Landlords will be forced to take greater responsibility for the safety of their tenants under regulations to be brought in next month. They will be legally obliged to service equipment each year and held responsible if the equipment is found to be dangerous. Offenders will face fines running into tens of thousands of pounds.

Up to 40 people die each year because of leaks of carbon monoxide. The fumes are produced when gas is prevented from burning normally by blockages or faulty equipment.

At present, landlords can only be prosecuted under housing regulations; even successful prosecutions carry comparatively small fines. Landlords can escape conviction by arguing that they had no reason to believe an appliance was faulty.
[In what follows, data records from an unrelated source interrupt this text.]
Definition completed (target_path : RelativePath) : M W unit :=
  Print ("resume completed: " +:+ plan_id +:+ " task=" +:+ spec_id task +:+ " target=" +:+ raw_bytes target_path
    +:+ " state=SUCCEEDED" +:+ String LF "").

(** [if (!confirmed.ok() || !confirmed.value() || ...)]: the file still has
    the expected bytes. *)
Definition confirmed_final (confirmed : StatusOr (bool * Observed.t)) (size : Z) (digest : Digest) : bool :=
  match confirmed with
  | Ok (true, o) => (Observed.final_size o =? size) && (Observed.final_digest o == Some digest)
  | _ => false
  end.
Definition confirmed_temp (confirmed : StatusOr (bool * Observed.t)) (size : Z) (digest : Digest) : bool :=
  match confirmed with
  | Ok (true, o) => (Observed.temp_size o =? size) && (Observed.temp_digest o == Some digest)
  | _ => false
  end.

(** [case kAdoptFinal: case kAdoptFinalAndCleanupTemp:]; [Decide] gives these
    actions only with a receipt, whose temporary path is [temp_path]. *)
Definition adopt_final (target_root_fd : Fd) (intent : CommitIntent.t) (temp_path : string) (size : Z)
    (digest : Digest) (target_path : RelativePath) (decision : ReconcileDecision) (buffer : Z) : M W unit :=
  let* confirmed := outcome (ObserveRecoveryFile target_root_fd (CommitIntent.final_path intent) size digest
                               false nothing_observed buffer) in
  let confirmation := match confirmed with Ok (_, o) => o | Err _ => nothing_observed end in
  if negb (confirmed_final confirmed size digest) then surrender "final changed before recovery commit"
  else
    do* (if action decision == kAdoptFinalAndCleanupTemp then
           let* confirmed := outcome (ObserveRecoveryFile target_root_fd temp_path size digest
                                        true confirmation buffer) in
           if negb (confirmed_temp confirmed size digest) then surrender "verified temp changed before cleanup"
           else
             do* UnlinkAt target_root_fd temp_path;
             FsyncDirectory target_root_fd
         else ret tt);
    do* recover_succeeded (reason decision);
    completed target_path.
The dangers have been publicised by the Gas Safety Campaign, headed by Anne Wilkinson, an East Sussex mother, whose 19-year-old daughter was poisoned at her university digs. Mrs Wilkinson has united groups, including the National Union of Students, the Campaign for Bedsit Rights, the Gas Consumers Council and the Health and Safety Executive.

She said this weekend: 'It is not just students who are at risk. It is anybody who uses cheap rented accommodation, because the landlords just do not maintain anything.'

A spokesman for the HSE said: 'There is no doubt that the number of these deaths is alarming.'

Mrs Wilkinson's daughter, Clare, died three years ago in a house near Aston University, Birmingham, where she was a student. The landlord's failure to service the appliance in 18 years had allowed 20lb of soot and dust to build up in the flue. The landlord was fined pounds 200.
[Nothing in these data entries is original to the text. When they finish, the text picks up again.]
(* ===== verification/Verify.v ===== *)
(** * Verify: the independent check of a migrated plan, and its status

    Models src/pipeline/verify_service.cpp over any file system and store,
    and src/pipeline/status_service.cpp over the runtime database. *)

From stdpp Require Import pretty.
From S2P Require Import Prelude Status Bytes Json RelativePath Task Reconciler Assets Diff CanonicalPlan PlanArtifact Sqlite Tables TaskRepository FileOps CopyVerify Attempt Materialize Recovery.

Record VerificationSummary := mkVerificationSummary {
  summary_bytes : Z;
  summary_expected : DiffFileState;
  summary_observed : DiffFileState;
}.

Section Verify.
Context (Blake3 : string -> Digest).
Context (dump : Json -> Exn string) (parse : string -> Exn Json).
Context {W : Type} `{FileOps W} `{RecoveryStore W} `{Workspace W} `{Console W}.

(** [VerifyPlanAsset]: the source is read first, guarded by its identity,
    and the target is read against the digest of the source. *)
Definition VerifyPlanAsset (source_root_fd target_root_fd : Fd) (asset : MinimalPlanAsset) (buffer : Z)
    : M W VerificationSummary :=
  do* require (length (components (plan_target_path asset)) =? 1)%nat
    (Invalid "single-thread verification requires a single target path component");
  let size := FileIdentity.size (source_identity asset) in
  let target := raw_bytes (plan_target_path asset) in
  let* guard := Open source_root_fd (guarded_asset asset) in
  let* guard := VerifyBeforeRead guard in
  let* source := VerifyBinary Blake3 new_hasher (guard_fd guard) size None buffer in
  do* VerifyAfterRead guard;
  do* require ((target_before source == manifest_identity guard) && (target_after source == manifest_identity guard)
               && (bytes_read source =? size))
    (Internal "source changed during independent verification");
  let* target_fd := OpenSource target_root_fd (plan_target_path asset) in
  let* observed := VerifyBinary Blake3 new_hasher target_fd size (Some (target_digest source)) buffer in
  ret (mkVerificationSummary (bytes_read observed)
         (mkDiffFileState target (bytes_read source) (Some (target_digest source)))
         (mkDiffFileState target (bytes_read observed) (Some (target_digest observed)))).

(** The loop over the assets: the bytes so far and both lists of states. *)
Fixpoint verify_assets (plan_id : string) (source_root_fd target_root_fd : Fd) (l : list MinimalPlanAsset)
    (verified_bytes : Z) (expected observed : list DiffFileState)
    : M W (Z * list DiffFileState * list DiffFileState) :=
  match l with
  | [] => ret (verified_bytes, expected, observed)
  | asset :: l =>
      let* task := lift (TaskSpecForPlanAsset Blake3 asset) in
      let* runtime := store_ReadRuntime plan_id (spec_id task) in
      do* require (state runtime == TaskState.kSucceeded)
        (Invalid "binary verification requires every task to be succeeded");
      let* summary := VerifyPlanAsset source_root_fd target_root_fd asset kBufferSize in
      do* require (negb (uint64_max - summary_bytes summary <? verified_bytes))
        (Internal "verified byte count overflowed");
      verify_assets plan_id source_root_fd target_root_fd l (verified_bytes + summary_bytes summary)
        (expected ++ [summary_expected summary]) (observed ++ [summary_observed summary])
  end.

(** [VerifyService::Execute], past the opening of the workspace *)
Definition VerifyPlan (artifact : FrozenPlanFile) : M W unit :=
  let plan := frozen_plan artifact in
  let* source_root := store_ReadManifestSourceRoot (source_manifest_id plan) in
  let* source_root_fd := OpenRoot source_root kExisting in
  let* target_root_fd := OpenRoot (target_root plan) kExisting in
  let* result := verify_assets (frozen_plan_id artifact) source_root_fd target_root_fd (assets plan) 0 [] [] in
  let diff := DiffFileStates result.1.2 result.2 in
  let identical := bool_decide (diff = []) in
  let* report := throwing (RenderAuditReport dump
    (mkAuditReport (frozen_plan_id artifact) "" "verify" (if identical then "IDENTICAL" else "MISMATCH") diff
       (if identical then "" else "target differs from source"))) in
  do* Print report;
  do* require identical (Internal "target binary verification did not match source");
  Print ("verify completed: " +:+ frozen_plan_id artifact +:+ " tasks=" +:+ pretty (Z.of_nat (length (assets plan)))
    +:+ " status=IDENTICAL bytes=" +:+ pretty result.1.1 +:+ String LF "").

(** [VerifyService::Execute] *)
Definition VerifyService_Execute (input_path : string) : M W unit :=
  let* artifact := ReadPlan Blake3 parse input_path "verification plan must contain at least one asset" in
  do* workspace_OpenDatabase;
  VerifyPlan artifact.

End Verify.

(** ** The status of a plan *)

Definition TaskStateName (state : TaskState.t) : string :=
  match state with
  | TaskState.kPlanned => "PLANNED"
  | TaskState.kReady => "READY"
  | TaskState.kRunning => "RUNNING"
  | TaskState.kSucceeded => "SUCCEEDED"
  | TaskState.kRetryable => "RETRYABLE"
  | TaskState.kFailed => "FAILED"
  | TaskState.kNeedsReview => "NEEDS_REVIEW"
  | TaskState.kInconsistent => "INCONSISTENT"
  | TaskState.kSkipped => "SKIPPED"
  end.

(** The artifact on the command line is the one the database is bound to. *)
Definition check_binding (artifact : FrozenPlanFile) : op unit :=
  do* pipeline_prepare "prepare status plan lookup";
  do* BindPipelineText (frozen_plan_id artifact);
  let* row := run_query "read status plan lookup" (select_plan (frozen_plan_id artifact)) in
  match row with
  | None => throw (mkStatus StatusCode.kNotFound ("materialized plan was not found: " +:+ frozen_plan_id artifact))
  | Some row =>
      do* require ((str_size (pl_artifact_digest row) =? 32) && (str_size (pl_semantic_digest row) =? 32))
        (Internal "status plan digest has an invalid type or size");
      require ((pl_artifact_digest row == bytes (artifact_digest artifact))
               && (pl_semantic_digest row == bytes (semantic_digest artifact)))
        (Internal "frozen plan digest does not match SQLite binding")
  end.

(** [" " << TaskStateName(state) << "=" << count] for the counts that are not 0 *)
Definition state_text (index count : Z) : string :=
  if count =? 0 then ""
  else " " +:+ match of_int (E := TaskState.t) index with Some st => TaskStateName st | None => "UNKNOWN" end
       +:+ "=" +:+ pretty count.

Definition status_text (plan_id : string) (counts : list Z) : string :=
  let task_count := foldl (fun total count => to_uint64 (total + count)) 0 counts in
  "status: " +:+ plan_id +:+ " tasks=" +:+ pretty task_count
  +:+ str_concat (imap (fun index count => state_text (Z.of_nat index) count) counts) +:+ String LF "".

(** [StatusService::Execute] on the bytes of the plan file; the result is what
    it prints. *)
Definition StatusService_Execute (Blake3 : string -> Digest) (parse : string -> Exn Json) (plan_bytes : string)
    : op string :=
  let* artifact := lift (ReadFrozenPlan Blake3 parse plan_bytes) in
  do* check_binding artifact;
  let* counts := ReadTaskStateCounts (frozen_plan_id artifact) in
  ret (status_text (frozen_plan_id artifact) counts).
Since then the death toll has continued to rise. Last December, the death of Glen Halliday, 24, at a flat in Sunderland, prompted the city's coroner, Martin Shaw, to call for safety checks on bedsits and flats. Mr Halliday died as he slept in front of a fire which had not been serviced for 13 years.
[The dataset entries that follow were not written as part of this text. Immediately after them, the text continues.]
(** C16. A verification changes nothing, and when it succeeds both sides agree:
    for every asset, in order, the store has its task SUCCEEDED, its source
    was opened under the source root and read to the end with its frozen
    identity before and after, and its target was opened under the plan's
    target root and read to the end; and for the first asset of every target
    path the bytes read have the same size and the same digest. *)
Theorem verification_means_identical {F D} `{FileOps F} `{RecoveryStore D} Blake3 dump artifact (w : World F D) :
  let (r, w') := VerifyPlan Blake3 dump artifact w in
  exists l, log w' = log w ++ l /\ Forall read_only l /\
    match r with Ok _ => identical Blake3 artifact l | Err _ => True end.
Proof.
  pose proof (logs_VerifyPlan Blake3 dump artifact w) as Hl. unfold runs in Hl.
  destruct (VerifyPlan Blake3 dump artifact w) as [[u|e] w']; destruct Hl as (l&Hl&Hr); exists l; [|done].
  by destruct Hr.
Qed.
In March last year, two Liverpool University students, Claire Short and John Else, were found poisoned in their house in the Toxteth area of the city. Four months earlier, two graduates sharing accommodation in Nottingham were killed by fumes from a gas boiler.

Other parents have joined Mrs Wilkinson's fight after they too lost a loved one. Trevor Murphy, a machine operator from Hull, contacted her after the death of his daughter Tracy, 19, in her rented flat last winter. An inquest jury last month returned a verdict of unlawful killing. The flat's owner and his wife had previously been fined pounds 1,500 each for failing to maintain the system.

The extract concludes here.